* [ABOUT THIS EXERCISE]
The lines from the start of the data up to and including the one with "(** What capture" should be returned exactly, and nothing else.

* [DATA PROVIDED]
(* ===== verification/Capture.v ===== *)
(** * Capturing market data

    [quant/market_data/warm.py], [subscriptions.py] and [series_subscr.py]: the
    pass that fetches bars before anybody asks for them, and the standing requests
    it serves.  The price bar service of each venue is an interface, which
    [BarService] implements; the stored procedures are parameters. *)
From S2P Require Import Prelude PyFloat PyData Order Errors PyValue Instruments Intervals RefData.
From S2P Require Import BarFetcher BarService.
Local Open Scope string_scope.
Local Open Scope Z_scope.

(** What capture asks of the price bar service of an app. *)
Class BarServices (W : Type) := {
  svc_for_app : Z → prog W exn unit;
  svc_sync : Z → list (string * Z) → Z → Z → option datetime → prog W exn SyncResult;
  svc_bounds : Z → series → prog W exn (option (Z * Z));
  svc_gaps : Z → series → Z → Z → prog W exn (list Z);
  svc_depth : Z → series → prog W exn (option Z * option Z);
  svc_plan : Z → series → datetime → prog W exn BackfillPlan;
  svc_backfill : Z → series → datetime → option datetime → prog W exn BackfillResult
}.

(** The services over one table, each app with the source of its exchange. *)
Definition bar_services {W} `{BarStore W} `{ReferenceData W} (source : Z → BarSource W)
    (for_app : Z → prog W exn unit) (instruments : InstrumentCache)
    (default_type_for : Z → option (string → res exn (option string))) : BarServices W := {|
  svc_for_app := for_app;
  svc_sync app := @sync W _ (source app) _ instruments (default_type_for app);
  svc_bounds _ := stored_bounds;
  svc_gaps _ := find_gaps;
  svc_depth app k := @venue_depth W (source app) _ instruments (default_type_for app) k None;
  svc_plan app k target := @plan_backfill W _ (source app) _ k target None;
  svc_backfill app k start end_ := @backfill W _ (source app) _ instruments (default_type_for app) k start end_ None
|}.

(** ** Warming *)

(** A row an instrument source names. *)
Record warm_row := mkWarmRow { wr_tm_interval_id : Z; wr_internal_cusip : string; wr_app_id : Z }.

Record WarmResult := mkWarmResult {
  wm_tm_interval_id : Z;
  wm_app_id : Z;
  wm_instruments : Z;
  wm_inserted : Z;
  wm_failures : list (string * string)
}.

Definition zsum (xs : list Z) : Z := foldr Z.add 0 xs.

(** [WarmReport] *)
Definition report_instruments (results : list WarmResult) : Z := zsum (map wm_instruments results).
Definition report_inserted (results : list WarmResult) : Z := zsum (map wm_inserted results).
Definition report_failed (results : list WarmResult) : Z :=
  zsum (map (λ r, Z.of_nat (length (wm_failures r))) results).

(** [grouped[key].append(cusip)], group by group in order of arrival *)
Definition group_rows (rows : list warm_row) : list ((Z * Z) * list string) :=
  foldl (λ grouped row,
    let key := (wr_tm_interval_id row, wr_app_id row) in
    dict_set key (default [] (dict_get key grouped) ++ [wr_internal_cusip row])%list grouped) [] rows.

(** The order of the keys of a group. *)
Definition key_le (a b : Z * Z) : bool := (a.1 <? b.1) || (a.1 =? b.1) && (a.2 <=? b.2).

Section warm.
Context {W : Type} `{BarServices W}.
(** [time.sleep] and the clock *)
Context (sleep : float → prog W exn unit) (clock : prog W exn Z) (lookback : Z) (settle_s : float).

(** [_warm_group] *)
Definition warm_group (tm_interval_id app_id : Z) (cusips : list string) (now : option datetime)
    : prog W exn WarmResult :=
  service ← attempt (svc_for_app app_id);
  match service with
  | Raise e =>
      let failures := dict_comp id (λ _, exn_msg e) cusips in
      mret (mkWarmResult tm_interval_id app_id (Z.of_nat (length failures)) 0 failures)
  | Ok _ =>
      outcome ← svc_sync app_id (map (λ cusip, (cusip, app_id)) cusips) tm_interval_id lookback now;
      mret (mkWarmResult tm_interval_id app_id (sy_instruments outcome) (sy_inserted outcome) (sy_failures outcome))
  end.

(** [BarWarmer.run] *)
Definition warm_run (sources : list (prog W exn (list warm_row))) (now : option datetime)
    : prog W exn (list WarmResult) :=
  now ← match now with
        | Some now => mret now
        | None => _ ← sleep settle_s; us ← clock; mret (Utc us)
        end;
  rows ← for_each id sources;
  for_each (λ g, warm_group g.1.1 g.1.2 g.2 (Some now))
    (sorted_by (λ a b, key_le a.1 b.1) (group_rows (concat rows))).
End warm.

(** ** Standing requests *)

(** A current row of [SERIES_SUBSCR]; a row without a metric is a venue's bars. *)
Record subscr_row := mkSubscr {
  ss_id : string; ss_vid : Z; ss_internal_cusip : string; ss_app_id : Z; ss_app_metric_id : option Z;
  ss_tm_interval_id : Z; ss_is_enabled_ind : string; ss_backfill_from_ts : option Z; ss_transact_from_ts : Z
}.

(** The arguments of [SP_INS_SERIES_SUBSCR]. *)
Record subscr_write := mkSubscrWrite {
  sw_id : string; sw_internal_cusip : string; sw_app_id : Z; sw_app_metric_id : option Z;
  sw_tm_interval_id : Z; sw_is_enabled_ind : string; sw_backfill_from_ts : option Z
}.

Class SubscrDb (W : Type) := {
  sp_ins_subscr : subscr_write → prog W exn unit;
  sp_get_series_subscr : prog W exn (list subscr_row);
  sp_get_active_bar_subscriptions : prog W exn (list warm_row);
  subscr_uuid : prog W exn string
}.

(** A venue row as capture names it. *)
Record bar_subscr := mkBarSubscr {
  bs_id : string; bs_vid : Z; bs_internal_cusip : string; bs_tm_interval_id : Z; bs_source_app_id : Z;
  bs_is_enabled_ind : string; bs_backfill_from_ts : option Z; bs_transact_from_ts : Z
}.

(** [_bar_row] *)
Definition bar_row_of (r : subscr_row) : bar_subscr :=
  mkBarSubscr (ss_id r) (ss_vid r) (ss_internal_cusip r) (ss_tm_interval_id r) (ss_app_id r)
    (ss_is_enabled_ind r) (ss_backfill_from_ts r) (ss_transact_from_ts r).

Record coverage_info := mkCoverage {
  cv_first_bar : option Z; cv_last_bar : option Z; cv_gaps : option Z; cv_error : option string
}.

Definition SubscriptionError : string → exn := plain CSubscriptionError.

Section subscriptions.
Context {W : Type} `{SubscrDb W} `{BarServices W}.
Context (instruments : InstrumentCache).

(** [SeriesSubscrRepo.sp_ins_series_subscr] *)
Definition sp_ins_series_subscr (x : subscr_write) : prog W exn subscr_row :=
  _ ← (if String.eqb (strip (sw_id x)) "" then raise (ValueError "series_subscr_id is required") else mret tt);
  _ ← (if String.eqb (strip (sw_internal_cusip x)) "" then raise (ValueError "internal_cusip is required") else mret tt);
  if negb (String.eqb (sw_is_enabled_ind x) "Y" || String.eqb (sw_is_enabled_ind x) "N") then
    raise (ValueError ("is_enabled_ind must be Y or N, got " +:+ repr_str (sw_is_enabled_ind x)))
  else
    _ ← sp_ins_subscr x;
    rows ← sp_get_series_subscr;
    match filter (λ r, ss_id r = sw_id x) rows with
    | [] => raise (RuntimeError ("SP_INS_SERIES_SUBSCR succeeded but SP_GET returned no row for " +:+ sw_id x))
    | r :: _ => mret r
    end.

(** [_open_provider_id] *)
Definition open_provider_id (internal_cusip : string) (app_id app_metric_id tm_interval_id : Z)
    : prog W exn (option string) :=
  rows ← sp_get_series_subscr;
  mret (ss_id <$> head (filter (λ r,
    ss_internal_cusip r = internal_cusip ∧ ss_app_id r = app_id ∧ ss_app_metric_id r = Some app_metric_id ∧
    ss_tm_interval_id r = tm_interval_id) rows)).

(** [SeriesSubscrRepo.subscribe] *)
Definition provider_subscribe (internal_cusip : string) (app_id app_metric_id tm_interval_id : Z)
    (is_enabled_ind : string) (backfill_from_ts : option Z) (series_subscr_id : option string)
    : prog W exn subscr_row :=
  chosen ← match series_subscr_id with
           | Some i => mret (Some i)
           | None => open_provider_id internal_cusip app_id app_metric_id tm_interval_id
           end;
  i ← match chosen with Some i => mret i | None => subscr_uuid end;
  sp_ins_series_subscr
    (mkSubscrWrite i internal_cusip app_id (Some app_metric_id) tm_interval_id is_enabled_ind backfill_from_ts).

(** [_bar_service] *)
Definition bar_service (source_app_id : Z) : prog W exn unit :=
  catch (svc_for_app source_app_id) (λ _,
    raise (SubscriptionError ("app " +:+ str_Z source_app_id +:+
             " is not an exchange this platform can read bars from"))).

(** [vendor_symbol] *)
Definition vendor_symbol (internal_cusip : string) (source_app_id : Z) : option string :=
  resolve_internal_cusip instruments internal_cusip source_app_id.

* [TASK OUTPUT]
(* ===== verification/Capture.v ===== *)
(** * Capturing market data

    [quant/market_data/warm.py], [subscriptions.py] and [series_subscr.py]: the
    pass that fetches bars before anybody asks for them, and the standing requests
    it serves.  The price bar service of each venue is an interface, which
    [BarService] implements; the stored procedures are parameters. *)
From S2P Require Import Prelude PyFloat PyData Order Errors PyValue Instruments Intervals RefData.
From S2P Require Import BarFetcher BarService.
Local Open Scope string_scope.
Local Open Scope Z_scope.

(** What capture asks of the price bar service of an app. *)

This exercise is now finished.